Overvaluing things because you own them

Decision-making

What is it?

The endowment effect, first demonstrated by Richard Thaler, is the phenomenon where people value objects they own more highly than identical objects they don't own. In classic experiments, people given coffee mugs demanded about twice as much to sell them as others were willing to pay to buy them—despite the mugs being assigned randomly. This effect stems from loss aversion: selling feels like losing, and losses hurt more than equivalent gains feel good. The endowment effect extends beyond physical objects to ideas, strategies, and relationships. In negotiations, each party may genuinely believe their position is more valuable, making compromise difficult. In organizations, it causes resistance to changing processes or strategies we've invested in. It explains why people keep possessions they never use, why companies maintain failing product lines, and why people demand more compensation for giving up a benefit than they'd pay to acquire it. The effect increases with ownership duration and emotional attachment. Counteracting it requires deliberately imagining not owning the object and asking what you'd pay to acquire it, seeking objective market valuations, and recognizing that selling something isn't losing—it's trading for something of equal or greater value.

Example

Refusing a fair offer for your car because it's "yours." Demanding higher prices for items you're selling than you'd pay to buy them. Overvaluing your company's stock.

References

Thaler, R. H. (1980). Toward a Positive Theory of Consumer Choice. Journal of Economic Behavior & Organization, 1(1), 39-60.

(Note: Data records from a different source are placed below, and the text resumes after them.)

(* ===== verification/OperationType.v ===== *)
(** The classification of operations (Sources/NFSKit/OperationType.swift). *)

From stdpp Require Import base decidable.
From S2P Require Import Prelude.

Inductive OperationCategory := bulk | metadata.

#[export] Instance OperationCategory_eq_dec : EqDecision OperationCategory.
Proof. solve_decision. Defined.

Module Op.

Inductive OperationType :=
  | read | pread | write | pwrite
  | stat | statvfs | readlink
  | mkdir | rmdir | unlink | rename | truncate
  | open | close | fsync
  | opendir
  | mount | umount.

Definition category (t : OperationType) : OperationCategory :=
  match t with
  | read | pread | write | pwrite => bulk
  | _ => metadata
  end.

End Op.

Kahneman, D., Knetsch, J. L., & Thaler, R. H. (1990). Experimental Tests of the Endowment Effect and the Coase Theorem. Journal of Political Economy, 98(6), 1325-1348.

Knetsch, J. L. (1989). The Endowment Effect and Evidence of Nonreversible Indifference Curves. The American Economic Review, 79(5), 1277-1284.

How to Prevent It

Question

Would I buy this at the price I'm asking?

Question

What would a neutral party value this at?

Question

Am I overvaluing this simply because I own it?

Question

What would I pay for this if I didn't already have it?

Question

Is my attachment emotional rather than rational?

Technique

Get objective valuations before setting your price.

Technique

Compare to market rates for similar items.

Technique

Imagine you're advising someone else on this transaction.

Technique

Set a price before emotional attachment deepens.

Technique

Use the "stranger test": would a stranger pay this price?